Material supplied section start

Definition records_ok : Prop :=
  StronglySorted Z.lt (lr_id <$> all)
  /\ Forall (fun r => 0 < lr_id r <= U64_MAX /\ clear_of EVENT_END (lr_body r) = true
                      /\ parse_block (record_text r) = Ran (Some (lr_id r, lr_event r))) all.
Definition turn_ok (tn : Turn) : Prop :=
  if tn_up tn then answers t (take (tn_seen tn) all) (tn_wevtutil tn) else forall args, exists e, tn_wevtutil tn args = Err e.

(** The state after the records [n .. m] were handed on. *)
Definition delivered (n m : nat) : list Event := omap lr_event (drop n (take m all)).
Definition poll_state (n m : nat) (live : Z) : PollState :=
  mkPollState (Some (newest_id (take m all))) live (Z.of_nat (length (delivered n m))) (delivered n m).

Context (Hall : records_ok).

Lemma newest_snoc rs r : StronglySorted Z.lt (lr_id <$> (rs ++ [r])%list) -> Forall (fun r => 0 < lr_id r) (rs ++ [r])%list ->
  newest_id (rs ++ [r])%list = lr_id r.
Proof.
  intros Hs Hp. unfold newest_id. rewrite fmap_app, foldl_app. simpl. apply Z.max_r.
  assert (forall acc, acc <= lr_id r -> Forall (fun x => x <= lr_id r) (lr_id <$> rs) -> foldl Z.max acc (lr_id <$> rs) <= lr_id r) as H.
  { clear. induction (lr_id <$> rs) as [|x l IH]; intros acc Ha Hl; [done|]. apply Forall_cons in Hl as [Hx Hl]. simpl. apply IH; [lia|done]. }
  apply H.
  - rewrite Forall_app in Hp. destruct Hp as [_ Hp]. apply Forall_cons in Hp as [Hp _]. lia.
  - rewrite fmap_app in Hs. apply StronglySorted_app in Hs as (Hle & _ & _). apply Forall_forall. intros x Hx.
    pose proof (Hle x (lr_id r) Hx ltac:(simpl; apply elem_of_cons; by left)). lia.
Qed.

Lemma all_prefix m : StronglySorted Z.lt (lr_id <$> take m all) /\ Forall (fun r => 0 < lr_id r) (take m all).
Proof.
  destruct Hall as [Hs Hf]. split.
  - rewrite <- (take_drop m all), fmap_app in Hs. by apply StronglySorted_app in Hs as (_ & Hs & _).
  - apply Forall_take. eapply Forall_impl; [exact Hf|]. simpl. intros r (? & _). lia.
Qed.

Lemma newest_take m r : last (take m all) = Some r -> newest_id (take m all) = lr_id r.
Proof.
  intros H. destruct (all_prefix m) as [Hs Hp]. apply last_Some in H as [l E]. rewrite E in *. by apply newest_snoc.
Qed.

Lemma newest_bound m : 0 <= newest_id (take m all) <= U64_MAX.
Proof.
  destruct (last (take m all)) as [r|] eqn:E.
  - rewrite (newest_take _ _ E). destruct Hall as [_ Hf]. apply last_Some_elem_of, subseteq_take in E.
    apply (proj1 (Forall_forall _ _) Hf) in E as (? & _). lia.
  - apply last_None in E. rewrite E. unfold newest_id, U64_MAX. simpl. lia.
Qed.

Material supplied section end

* The task: Set down the whole of the data, exactly as it stands.

* Answer to this task:
Definition records_ok : Prop :=
  StronglySorted Z.lt (lr_id <$> all)
  /\ Forall (fun r => 0 < lr_id r <= U64_MAX /\ clear_of EVENT_END (lr_body r) = true
                      /\ parse_block (record_text r) = Ran (Some (lr_id r, lr_event r))) all.
Definition turn_ok (tn : Turn) : Prop :=
  if tn_up tn then answers t (take (tn_seen tn) all) (tn_wevtutil tn) else forall args, exists e, tn_wevtutil tn args = Err e.

(** The state after the records [n .. m] were handed on. *)
Definition delivered (n m : nat) : list Event := omap lr_event (drop n (take m all)).
Definition poll_state (n m : nat) (live : Z) : PollState :=
  mkPollState (Some (newest_id (take m all))) live (Z.of_nat (length (delivered n m))) (delivered n m).

Context (Hall : records_ok).

Lemma newest_snoc rs r : StronglySorted Z.lt (lr_id <$> (rs ++ [r])%list) -> Forall (fun r => 0 < lr_id r) (rs ++ [r])%list ->
  newest_id (rs ++ [r])%list = lr_id r.
Proof.
  intros Hs Hp. unfold newest_id. rewrite fmap_app, foldl_app. simpl. apply Z.max_r.
  assert (forall acc, acc <= lr_id r -> Forall (fun x => x <= lr_id r) (lr_id <$> rs) -> foldl Z.max acc (lr_id <$> rs) <= lr_id r) as H.
  { clear. induction (lr_id <$> rs) as [|x l IH]; intros acc Ha Hl; [done|]. apply Forall_cons in Hl as [Hx Hl]. simpl. apply IH; [lia|done]. }
  apply H.
  - rewrite Forall_app in Hp. destruct Hp as [_ Hp]. apply Forall_cons in Hp as [Hp _]. lia.
  - rewrite fmap_app in Hs. apply StronglySorted_app in Hs as (Hle & _ & _). apply Forall_forall. intros x Hx.
    pose proof (Hle x (lr_id r) Hx ltac:(simpl; apply elem_of_cons; by left)). lia.
Qed.

Lemma all_prefix m : StronglySorted Z.lt (lr_id <$> take m all) /\ Forall (fun r => 0 < lr_id r) (take m all).
Proof.
  destruct Hall as [Hs Hf]. split.
  - rewrite <- (take_drop m all), fmap_app in Hs. by apply StronglySorted_app in Hs as (_ & Hs & _).
  - apply Forall_take. eapply Forall_impl; [exact Hf|]. simpl. intros r (? & _). lia.
Qed.

Lemma newest_take m r : last (take m all) = Some r -> newest_id (take m all) = lr_id r.
Proof.
  intros H. destruct (all_prefix m) as [Hs Hp]. apply last_Some in H as [l E]. rewrite E in *. by apply newest_snoc.
Qed.

Lemma newest_bound m : 0 <= newest_id (take m all) <= U64_MAX.
Proof.
  destruct (last (take m all)) as [r|] eqn:E.
  - rewrite (newest_take _ _ E). destruct Hall as [_ Hf]. apply last_Some_elem_of, subseteq_take in E.
    apply (proj1 (Forall_forall _ _) Hf) in E as (? & _). lia.
  - apply last_None in E. rewrite E. unfold newest_id, U64_MAX. simpl. lia.
Qed.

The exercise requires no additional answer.